Plus their vitamins.
Lets just say they are very easy keepers.

If the weather gets really cold, I do feed them grass hay pellets for something a little extra. Or the ones that can go out in the main pasture... get to eat all day.

I have been feeding horses for so long, I can tell how much the flakes weigh by just handling them.

But for folks not used to feeding baled hay, I recommend getting a hanging scale. They don't cost much and it helps tremendously.


----------



## beccachow (Nov 8, 2008)

I have been getting round bales so that they can eat as much as they want whenever they need, and I love it! I hate feeding grain, and the old arab is really maintaining his weight and walks away from me when I approach him with his blanket.

WHen they destroy the round bale, I give an entire square bale per day. It is good green hay. Square bale divided into about 6 piles so they can wander between them. I give it as the sun is setting so they munch on it all night. They eat every stalk of the hay I throw, and I feel good knowing Buddy is getting what he needs, even if it seems overkill. Our average winter temps, 32-35 during the day, nights from teens to high twenties.

I also toss them a few flakes of the green stuff even when they are eating on the round bale, they prefer the green hay to the round baled stuff.

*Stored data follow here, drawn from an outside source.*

(* ===== verification/QuicklzCodec.v ===== *)
(** * QuickLZ as the codec of the daemon

    The two functions of lib/quicklz.c with the buffers of a worker discharge what
    compression.c expects of them ([CodecLaws]); and what the decompressor does with a
    block that was not made by the compressor. *)
From S2P Require Import Prelude Compression Quicklz QuicklzItems QuicklzDecode QuicklzEncode QuicklzMatch QuicklzCompress.
#[local] Open Scope Z_scope.
#[local] Open Scope list_scope.

Lemma quicklz_block l b st : bytes l → bytes b → 0 < blen l <= BUFSIZE → blen l + 400 <= blen b →
  ∃ b' r, Quicklz.qlz_compress l b (blen l) st = Ret (b', r) ∧ bytes b' ∧ blen b' = blen b
    ∧ 0 < r <= blen l + 400 ∧ block l r (sub b' 0 r).
Proof.
  unfold BUFSIZE. intros Hl Hb Hlen Hroom.
  assert (3 <= header_length (blen l) <= 9) by (unfold header_length; destruct (blen l <? 216); lia).
  destruct (qlz_compress_spec l b st) as (b' & r & E & Hb' & Hlen' & Hr & Hr' & _ & Hbl); [done|done|lia|lia|].
  exists b', r. split_and!; try done; lia.
Qed.

(** C4: the compression library loses nothing: for every text of 1 to 2048 bytes,
    compression into a buffer that is 400 bytes longer stays inside it, whatever stood
    in it and in the table, and writes a block from which decompression, into any large
    enough buffer, with any table, and with anything behind the block, returns the text. *)
Theorem quicklz_roundtrip l b st : bytes l → bytes b → 0 < blen l <= BUFSIZE → blen l + 400 <= blen b →
  ∃ b' r, Quicklz.qlz_compress l b (blen l) st = Ret (b', r) ∧ blen b' = blen b ∧ 0 < r <= blen l + 400
    ∧ ∀ rest d st', bytes rest → bytes d → blen l <= blen d →
        ∃ d', Quicklz.qlz_decompress (sub b' 0 r ++ rest) d st' = Ret (d', blen l) ∧ blen d' = blen d ∧ sub d' 0 (blen l) = l.
Proof.
  intros Hl Hb Hlen Hroom. destruct (quicklz_block l b st Hl Hb Hlen Hroom) as (b' & r & E & Hb' & Hlen' & Hr & Hbl).
  exists b', r. split_and!; [done..|lia|lia|]. unfold BUFSIZE in *. intros rest d st' Hrest Hd Hdl.
  apply (qlz_decompress_block l r); try done; try lia. by apply bytes_sub.
Qed.

Lemma quicklz_roundtrip_witness :
  ∃ b' r, Quicklz.qlz_compress [1; 2; 3] (replicate 403 7) 3 (CState {[ 5 := 77 ]} {[ 5 := 1 ]}) = Ret (b', r)
    ∧ blen b' = 403 ∧ 0 < r <= 403
    ∧ ∀ rest d st', bytes rest → bytes d → 3 <= blen d →
        ∃ d', Quicklz.qlz_decompress (sub b' 0 r ++ rest) d st' = Ret (d', 3) ∧ blen d' = blen d ∧ sub d' 0 3 = [1; 2; 3].
Proof.
  apply (quicklz_roundtrip [1; 2; 3] (replicate 403 7)); [by repeat constructor|by apply Forall_replicate|done|done].
Defined.

(** The codec: the worker's [lzbuffer] is the destination of both calls, and the states are
    the zeroed ones. *)
#[export] Instance quicklz_codec : Codec := {|
  Compression.qlz_compress l :=
    '(b, r) ← Quicklz.qlz_compress (map u8 l) (zeros LZBUFSZ) (blen l) (CState ∅ ∅); Ret (sub b 0 r);
  Compression.qlz_decompress b :=
    '(d, n) ← Quicklz.qlz_decompress (map u8 b) (zeros LZBUFSZ) ∅; Ret (sub d 0 n)
|}.

Lemma bytes_map_u8 l : bytes (map u8 l).
Proof. apply Forall_forall. intros x (y & <- & _)%list_elem_of_In%in_map_iff. apply u8_bound. Qed.

Lemma map_u8_bytes l : bytes l → map u8 l = l.
Proof. induction 1 as [|x l Hx _ IH]; [done|]. cbn [map]. by rewrite u8_small, IH. Qed.

Lemma blen_map_u8 l : blen (map u8 l) = blen l.
Proof. unfold blen. by rewrite length_map. Qed.

(** C5: the library keeps the promises that compression.c relies on. *)
Theorem quicklz_implements_codec : CodecLaws quicklz_codec.
Proof.
  assert (Hz : bytes (zeros LZBUFSZ)) by apply zeros_bytes.
  assert (Hzl : blen (zeros LZBUFSZ) = LZBUFSZ) by done.
  assert (Hblock : ∀ l, 0 < blen l <= BUFSIZE → ∃ b r,
    Quicklz.qlz_compress (map u8 l) (zeros LZBUFSZ) (blen l) (CState ∅ ∅) = Ret (b, r) ∧ bytes b
    ∧ blen (sub b 0 r) = r ∧ 0 < r <= blen l + 400 ∧ block (map u8 l) r (sub b 0 r)).
  { intros l Hl. destruct (quicklz_block (map u8 l) (zeros LZBUFSZ) (CState ∅ ∅)) as (b & r & E & Hb & Hbl & Hr & Hbk);
      [apply bytes_map_u8|done|by rewrite blen_map_u8|rewrite blen_map_u8, Hzl; unfold LZBUFSZ; lia|].
    rewrite blen_map_u8 in E, Hr. exists b, r. rewrite Hzl in Hbl. unfold LZBUFSZ in *. split_and!; try done; try lia.
    apply blen_sub. unfold in_object. rewrite Hbl. by bool_lia. }
  split.
  - intros l Hlen. destruct (Hblock l Hlen) as (b & r & E & Hb & Hsub & Hr & _).
    cbn [Compression.qlz_compress quicklz_codec]. rewrite E. eexists. split; [done|]. rewrite Hsub. split; [done|].
    intros _. by apply bytes_sub.
  - intros l lz rest Hl Hlen Elz. destruct (Hblock l Hlen) as (b & r & E & Hb & Hsub & Hr & Hbk).
    cbn [Compression.qlz_compress Compression.qlz_decompress quicklz_codec] in *. rewrite E in Elz. injection Elz as <-.
    rewrite map_app, (map_u8_bytes (sub b 0 r)) by (by apply bytes_sub). rewrite (map_u8_bytes l) in Hbk by done.
    destruct (qlz_decompress_block l r (sub b 0 r) (map u8 rest) (zeros LZBUFSZ) ∅) as (d & -> & _ & Hd);
      try done; unfold LZBUFSZ, BUFSIZE in *; [by apply bytes_sub|apply bytes_map_u8|lia|lia|rewrite Hzl; lia|].
    cbn [mbind outcome_bind]. by rewrite Hd.
Qed.

(** Nothing in a received block is checked: this one begins with a match, and the entry of the
    table that it names was never set. *)
Definition crafted_block : list Z := [69; 14; 20] ++ le32 (2 ^ 31 + 1) ++ [17; 0] ++ replicate 5 0.

(** The decompressor follows a NULL pointer on a 14-byte block that announces 20
    bytes of text, whatever the destination: all reads before that are inside the block, and the
    destination is large enough. *)
Theorem crafted_block_crashes d : Quicklz.qlz_decompress crafted_block d ∅ = Undef ∧ blen crafted_block = 14
  ∧ Quicklz.qlz_size_compressed crafted_block = Ret 14 ∧ Quicklz.qlz_size_decompressed crafted_block = Ret 20.
Proof. split_and!; vm_compute; reflexivity. Qed.

(** The daemon's codec passes this on: nothing between the network and the library looks at the block. *)
Example crafted_block_reaches_codec : Compression.qlz_decompress crafted_block = Undef.
Proof. vm_compute. reflexivity. Qed.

It all depends on the horses, really. If not for Buddy, I would only be tossing a half a bale per day.


----------



## Irish Pixie (May 14, 2002)

I've never had the problem as I've never fed alfalfa but as Bergere said alfalfa can cause enteroliths (horse pearls) I've never had a horse that actually needed legumes to stay in condition.


----------



## arabian knight (Dec 19, 2005)

I go with what my veterinarian says about alfalfa. Alfalfa is for cows. Grass is for horses. So a nice good grass hay is what have always used.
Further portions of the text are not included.